What is being asked: One part of the entries below is wanted: the lines from the one containing "recordFallbackServed 0 r 3 None s ≠ s." through the one containing "Theorem model_failures_stay_scoped (u". Write those out exactly and nothing else.

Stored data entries
(** ** Stale observations and scopes *)

(** A stale fallback serve is ignored: an observation made on an entry
    that a success or a verdict has closed since never touches the state
    again, even after the same route failed anew. *)
Theorem stale_observation_ignored (es1 es2 es3 : list event) (k k' : Z)
    (route route' : BreakerRoute) (now now' : Z) :
  let failed := recordPrimaryFailure k route now (run es1 initial) in
  let closed := run es2 failed.1 in
  let s := run es3 closed in
  breakers closed !! keyOf route = None →
  recordFallbackServed k' route' now' (Some failed.2) s = s.
Proof.
  intros failed closed s Hnone.
  pose proof (later_drawn _ _ (run_later es1 _ drawn_initial)) as Hd0.
  pose proof (apply_later _ (Failed_primary k route now) Hd0) as Hl1.
  cbn [apply] in Hl1. fold failed in Hl1.
  pose proof (later_drawn _ _ Hl1) as Hd1.
  pose proof (run_later es2 _ Hd1) as Hl2. fold closed in Hl2.
  pose proof (run_later es3 _ (later_drawn _ _ Hl2)) as [_ Hl3]. fold s in Hl3.
  assert (obs_key failed.2 = keyOf route ∧ obs_generation failed.2 ≤ nextGeneration failed.1)
    as [Hkey Hgen].
  { revert Hd1. unfold failed, recordPrimaryFailure.
    pose proof (stateFor_entry (keyOf route) (run es1 initial)) as He.
    destruct (stateFor (keyOf route) (run es1 initial)) as [s' st]. cbn [fst snd] in He.
    destruct (isOpen (Some st)); cbn [fst snd obs_key obs_generation]; intros Hd; split; try done.
    - by eapply Hd.
    - match type of Hd with drawn (put _ ?x _) =>
        assert (generation st = generation x) as -> by (by case_match) end.
      eapply Hd. by rw put_lookup decide_True. }
  destruct Hl2 as [Hn2 _].
  unfold recordFallbackServed. destruct (current (keyOf route') failed.2 _) eqn:Hc; [|done].
  exfalso. unfold current in Hc. destruct (breakers s !! keyOf route') as [st|] eqn:Hs; [|done].
  apply andb_true_iff in Hc as [Hk%bool_decide_eq_true Hg%Z.eqb_eq]. rw Hkey in Hk.
  rw -Hk in Hs. destruct (Hl3 _ _ Hs) as [_ [Hlt|(st0 & Hst0 & _)]]; [lia|].
  congruence.
Qed.

Lemma stale_observation_ignored_witness :
  let r := Route "openai" None in
  let failed := recordPrimaryFailure 0 r 0 initial in
  let s := run [Failed_primary 0 r 2] (run [Succeeded r] failed.1) in
  recordFallbackServed 0 r 3 (Some failed.2) s = s ∧
  recordFallbackServed 0 r 3 None s ≠ s.
Proof.
  split; [|by vm_compute].
  apply (stale_observation_ignored [] [Succeeded (Route "openai" None)]
    [Failed_primary 0 (Route "openai" None) 2] 0 0 (Route "openai" None) (Route "openai" None) 0 3).
  by vm_compute.
Defined.

Fixpoint no_space (s : string) : Prop :=
  match s with EmptyString => True | String a s => a ≠ " "%char ∧ no_space s end.

Lemma keyOf_inj (u u' : string) (m : string) (mo : option string) :
  no_space u → no_space u' →
  keyOf (Route u (Some m)) ∈ coveringKeys (Route u' mo) → u' = u ∧ mo = Some m.
Proof.
  intros Hu Hu'.
  assert (∀ v, no_space v → v ≠ u +:+ String " " m) as Hne.
  { intros v Hv ->. clear Hu. induction u as [|a u IH]; simpl in *; tauto. }
  assert (∀ m', u +:+ String " " m = u' +:+ String " " m' → u' = u ∧ m' = m) as Hinj.
  { intros m'. clear Hne. revert u' Hu'. induction u as [|a u IH]; intros [|b u']; simpl.
    - by intros _ [= ->].
    - intros [Hb _] [= Hb' _]. by destruct Hb.
    - destruct Hu as [Ha _]. intros _ [= Ha' _]. by destruct Ha.
    - intros [_ Hu'] [= -> He]. destruct Hu as [_ Hu]. by destruct (IH Hu u' Hu' He) as [-> ->]. }
  unfold coveringKeys, keyOf. simpl. destruct mo as [m'|].
  - rw elem_of_cons list_elem_of_singleton. intros [He|He]; [by destruct (Hne u' Hu')|].
    by destruct (Hinj _ He) as [-> ->].
  - rw list_elem_of_singleton. intros He. by destruct (Hne u' Hu').
Qed.

Lemma skip_ext route now s s' :
  (∀ key, key ∈ coveringKeys route → breakers s' !! key = breakers s !! key) →
  shouldSkipPrimary route now s' = shouldSkipPrimary route now s.
Proof.
  intros H. unfold shouldSkipPrimary, openCovering.
  generalize (coveringKeys route) H. intros ks Hks. clear H.
  f_equal. induction ks as [|k1 ks IH]; simpl; [done|].
  rw Hks; [|by left]. assert (∀ key, key ∈ ks → breakers s' !! key = breakers s !! key) as Hks'
    by (intros key Hk; apply Hks; by right).
  apply IH in Hks'. case_match; [f_equal|]; exact Hks'.
Qed.

(** A retired model is remembered alone: failures and backup serves
    recorded for one model of an upstream change the routing of no other
    model, of no other upstream and not of the upstream as a whole (upstream
    names contain no space). *)
Theorem model_failures_stay_scoped (u m u' : string) (mo : option string) (k now now' : Z)
    (o : option BreakerObservation) (s : module_state) :
  no_space u → no_space u' → (u', mo) ≠ (u, Some m) →
  let other := Route u' mo in
  shouldSkipPrimary other now' (recordPrimaryFailure k (Route u (Some m)) now s).1 =
    shouldSkipPrimary other now' s ∧
  shouldSkipPrimary other now' (recordFallbackServed k (Route u (Some m)) now o s) =
    shouldSkipPrimary other now' s.
Proof.
  intros Hu Hu' Hne other.
  assert (∀ key, key ∈ coveringKeys other → key ≠ keyOf (Route u (Some m))) as Hk.
  { intros key Hk ->. apply keyOf_inj in Hk as [-> ->]; done. }
  split; apply skip_ext; intros key Hin; [by apply failure_other, Hk|by apply served_other, Hk].
Qed.

Lemma model_failures_stay_scoped_witness :
  let down := recordFallbackServed 0 (Route "openai" (Some "old")) 0 None initial in
  shouldSkipPrimary (Route "openai" (Some "old")) 1 down = true ∧
  shouldSkipPrimary (Route "openai" (Some "new")) 1 down =
    shouldSkipPrimary (Route "openai" (Some "new")) 1 initial.
Proof.
  split; [by vm_compute|].
  apply (model_failures_stay_scoped "openai" "old" "openai" (Some "new") 0 0 1 None initial);
    [by repeat split|by repeat split|done].
Defined.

Response to the task:
  recordFallbackServed 0 r 3 None s ≠ s.
Proof.
  split; [|by vm_compute].
  apply (stale_observation_ignored [] [Succeeded (Route "openai" None)]
    [Failed_primary 0 (Route "openai" None) 2] 0 0 (Route "openai" None) (Route "openai" None) 0 3).
  by vm_compute.
Defined.

Fixpoint no_space (s : string) : Prop :=
  match s with EmptyString => True | String a s => a ≠ " "%char ∧ no_space s end.

Lemma keyOf_inj (u u' : string) (m : string) (mo : option string) :
  no_space u → no_space u' →
  keyOf (Route u (Some m)) ∈ coveringKeys (Route u' mo) → u' = u ∧ mo = Some m.
Proof.
  intros Hu Hu'.
  assert (∀ v, no_space v → v ≠ u +:+ String " " m) as Hne.
  { intros v Hv ->. clear Hu. induction u as [|a u IH]; simpl in *; tauto. }
  assert (∀ m', u +:+ String " " m = u' +:+ String " " m' → u' = u ∧ m' = m) as Hinj.
  { intros m'. clear Hne. revert u' Hu'. induction u as [|a u IH]; intros [|b u']; simpl.
    - by intros _ [= ->].
    - intros [Hb _] [= Hb' _]. by destruct Hb.
    - destruct Hu as [Ha _]. intros _ [= Ha' _]. by destruct Ha.
    - intros [_ Hu'] [= -> He]. destruct Hu as [_ Hu]. by destruct (IH Hu u' Hu' He) as [-> ->]. }
  unfold coveringKeys, keyOf. simpl. destruct mo as [m'|].
  - rw elem_of_cons list_elem_of_singleton. intros [He|He]; [by destruct (Hne u' Hu')|].
    by destruct (Hinj _ He) as [-> ->].
  - rw list_elem_of_singleton. intros He. by destruct (Hne u' Hu').
Qed.

Lemma skip_ext route now s s' :
  (∀ key, key ∈ coveringKeys route → breakers s' !! key = breakers s !! key) →
  shouldSkipPrimary route now s' = shouldSkipPrimary route now s.
Proof.
  intros H. unfold shouldSkipPrimary, openCovering.
  generalize (coveringKeys route) H. intros ks Hks. clear H.
  f_equal. induction ks as [|k1 ks IH]; simpl; [done|].
  rw Hks; [|by left]. assert (∀ key, key ∈ ks → breakers s' !! key = breakers s !! key) as Hks'
    by (intros key Hk; apply Hks; by right).
  apply IH in Hks'. case_match; [f_equal|]; exact Hks'.
Qed.

(** A retired model is remembered alone: failures and backup serves
    recorded for one model of an upstream change the routing of no other
    model, of no other upstream and not of the upstream as a whole (upstream
    names contain no space). *)
Theorem model_failures_stay_scoped (u m u' : string) (mo : option string) (k now now' : Z)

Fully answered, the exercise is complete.